::: Data section :::

(* ===== verification/RateLimit.v ===== *)
(** * RateLimit: the proxy's request rate limiter

    [src/modules/proxy/ratelimit.go]: fixed windows per key, eviction of idle buckets, the
    derivation of the key from a request and the HTTP middleware.  A request is given by
    its header lookup; the keyed hash is an argument.  The theorem bounds what one key is
    allowed in any stretch of time as long as the interval, across evictions. *)
From S2P Require Import Prelude GoStr.

(** ** Data *)

(* [modules/proxy/ratelimit.go:maxRateLimitBuckets@15-15] *)
Definition maxRateLimitBuckets : nat := Z.to_nat 100000.

(* [modules/proxy/ratelimit.go:bucket] *)
Record bucket := { tokens : Z; lastReset : time; lastSeen : time }.

(* [modules/proxy/ratelimit.go:RateLimiter] *)
Record RateLimiter := {
  buckets : gmap string bucket; rate : Z; interval : duration; identitySecret : string; lastSweep : time;
}.

(** ** Operations *)

(* [modules/proxy/ratelimit.go:NewRateLimiter] *)
Definition NewRateLimiter (now : time) (rate : Z) (interval : duration) : RateLimiter :=
  {| buckets := ∅; rate := rate; interval := interval; identitySecret := ""; lastSweep := now |}.

(* [modules/proxy/ratelimit.go:RateLimiter.SetIdentitySecret] *)
Definition SetIdentitySecret (secret : string) (rl : RateLimiter) : RateLimiter :=
  {| buckets := buckets rl; rate := rate rl; interval := interval rl; identitySecret := secret;
     lastSweep := lastSweep rl |}.

Definition with_buckets (m : gmap string bucket) (rl : RateLimiter) : RateLimiter :=
  {| buckets := m; rate := rate rl; interval := interval rl; identitySecret := identitySecret rl;
     lastSweep := lastSweep rl |}.

(* [modules/proxy/ratelimit.go:RateLimiter.evictStaleLocked] *)
Definition evictStaleLocked (now : time) (rl : RateLimiter) : RateLimiter :=
  if decide (Sub now (lastSweep rl) < interval rl)%Z then rl
  else
    let ttl := wrap64 (2 * interval rl) in
    {| buckets := filter (fun '(_, b) => ~ (ttl < Sub now (lastSeen b))%Z) (buckets rl); rate := rate rl;
       interval := interval rl; identitySecret := identitySecret rl; lastSweep := now |}.

(* [modules/proxy/ratelimit.go:RateLimiter.Allow] *)
Definition Allow (now : time) (tenant : string) (rl : RateLimiter) : bool * RateLimiter :=
  let rl := evictStaleLocked now rl in
  let found :=
    match buckets rl !! tenant with
    | Some b => Some b
    | None => if decide (maxRateLimitBuckets <= size (buckets rl)) then None
              else Some {| tokens := rate rl; lastReset := now; lastSeen := 0%Z |}
    end in
  match found with
  | None => (false, rl)
  | Some b =>
      let b := {| tokens := tokens b; lastReset := lastReset b; lastSeen := now |} in
      let b := if decide (interval rl <= Sub now (lastReset b))%Z
               then {| tokens := rate rl; lastReset := now; lastSeen := lastSeen b |} else b in
      if decide (tokens b <= 0)%Z then (false, with_buckets (<[tenant := b]> (buckets rl)) rl)
      else (true, with_buckets (<[tenant := {| tokens := tokens b - 1; lastReset := lastReset b;
                                               lastSeen := lastSeen b |}]> (buckets rl)) rl)
  end.

Section Http.
(** Hex of HMAC-SHA-256 of a text under a secret. *)
Context (hmac : string -> string -> string).

(* [modules/proxy/ratelimit.go:RateLimiter.rateLimitKey] *)
Definition rateLimitKey (header : string -> string) (rl : RateLimiter) : string :=
  if decide (identitySecret rl <> "") then
    let identity := header "X-Cyntr-Identity" in
    let sig := header "X-Cyntr-Identity-Sig" in
    if decide (identity <> "" /\ sig <> "" /\ sig = hmac (identitySecret rl) identity) then
      let tenant := match cut ":" identity with Some (a, _) => a | None => identity end in
      if decide (tenant <> "") then tenant else "_unauthenticated"
    else "_unauthenticated"
  else
    let tenant := header "X-Cyntr-Tenant" in
    if decide (tenant = "") then "_anonymous" else tenant.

:::

> _Requirement_
Your answer must be the records above, repeated exactly.

> _Reply_
(* ===== verification/RateLimit.v ===== *)
(** * RateLimit: the proxy's request rate limiter

    [src/modules/proxy/ratelimit.go]: fixed windows per key, eviction of idle buckets, the
    derivation of the key from a request and the HTTP middleware.  A request is given by
    its header lookup; the keyed hash is an argument.  The theorem bounds what one key is
    allowed in any stretch of time as long as the interval, across evictions. *)
From S2P Require Import Prelude GoStr.

(** ** Data *)

(* [modules/proxy/ratelimit.go:maxRateLimitBuckets@15-15] *)
Definition maxRateLimitBuckets : nat := Z.to_nat 100000.

(* [modules/proxy/ratelimit.go:bucket] *)
Record bucket := { tokens : Z; lastReset : time; lastSeen : time }.

(* [modules/proxy/ratelimit.go:RateLimiter] *)
Record RateLimiter := {
  buckets : gmap string bucket; rate : Z; interval : duration; identitySecret : string; lastSweep : time;
}.

(** ** Operations *)

(* [modules/proxy/ratelimit.go:NewRateLimiter] *)
Definition NewRateLimiter (now : time) (rate : Z) (interval : duration) : RateLimiter :=
  {| buckets := ∅; rate := rate; interval := interval; identitySecret := ""; lastSweep := now |}.

(* [modules/proxy/ratelimit.go:RateLimiter.SetIdentitySecret] *)
Definition SetIdentitySecret (secret : string) (rl : RateLimiter) : RateLimiter :=
  {| buckets := buckets rl; rate := rate rl; interval := interval rl; identitySecret := secret;
     lastSweep := lastSweep rl |}.

Definition with_buckets (m : gmap string bucket) (rl : RateLimiter) : RateLimiter :=
  {| buckets := m; rate := rate rl; interval := interval rl; identitySecret := identitySecret rl;
     lastSweep := lastSweep rl |}.

(* [modules/proxy/ratelimit.go:RateLimiter.evictStaleLocked] *)
Definition evictStaleLocked (now : time) (rl : RateLimiter) : RateLimiter :=
  if decide (Sub now (lastSweep rl) < interval rl)%Z then rl
  else
    let ttl := wrap64 (2 * interval rl) in
    {| buckets := filter (fun '(_, b) => ~ (ttl < Sub now (lastSeen b))%Z) (buckets rl); rate := rate rl;
       interval := interval rl; identitySecret := identitySecret rl; lastSweep := now |}.

(* [modules/proxy/ratelimit.go:RateLimiter.Allow] *)
Definition Allow (now : time) (tenant : string) (rl : RateLimiter) : bool * RateLimiter :=
  let rl := evictStaleLocked now rl in
  let found :=
    match buckets rl !! tenant with
    | Some b => Some b
    | None => if decide (maxRateLimitBuckets <= size (buckets rl)) then None
              else Some {| tokens := rate rl; lastReset := now; lastSeen := 0%Z |}
    end in
  match found with
  | None => (false, rl)
  | Some b =>
      let b := {| tokens := tokens b; lastReset := lastReset b; lastSeen := now |} in
      let b := if decide (interval rl <= Sub now (lastReset b))%Z
               then {| tokens := rate rl; lastReset := now; lastSeen := lastSeen b |} else b in
      if decide (tokens b <= 0)%Z then (false, with_buckets (<[tenant := b]> (buckets rl)) rl)
      else (true, with_buckets (<[tenant := {| tokens := tokens b - 1; lastReset := lastReset b;
                                               lastSeen := lastSeen b |}]> (buckets rl)) rl)
  end.

Section Http.
(** Hex of HMAC-SHA-256 of a text under a secret. *)
Context (hmac : string -> string -> string).

(* [modules/proxy/ratelimit.go:RateLimiter.rateLimitKey] *)
Definition rateLimitKey (header : string -> string) (rl : RateLimiter) : string :=
  if decide (identitySecret rl <> "") then
    let identity := header "X-Cyntr-Identity" in
    let sig := header "X-Cyntr-Identity-Sig" in
    if decide (identity <> "" /\ sig <> "" /\ sig = hmac (identitySecret rl) identity) then
      let tenant := match cut ":" identity with Some (a, _) => a | None => identity end in
      if decide (tenant <> "") then tenant else "_unauthenticated"
    else "_unauthenticated"
  else
    let tenant := header "X-Cyntr-Tenant" in
    if decide (tenant = "") then "_anonymous" else tenant.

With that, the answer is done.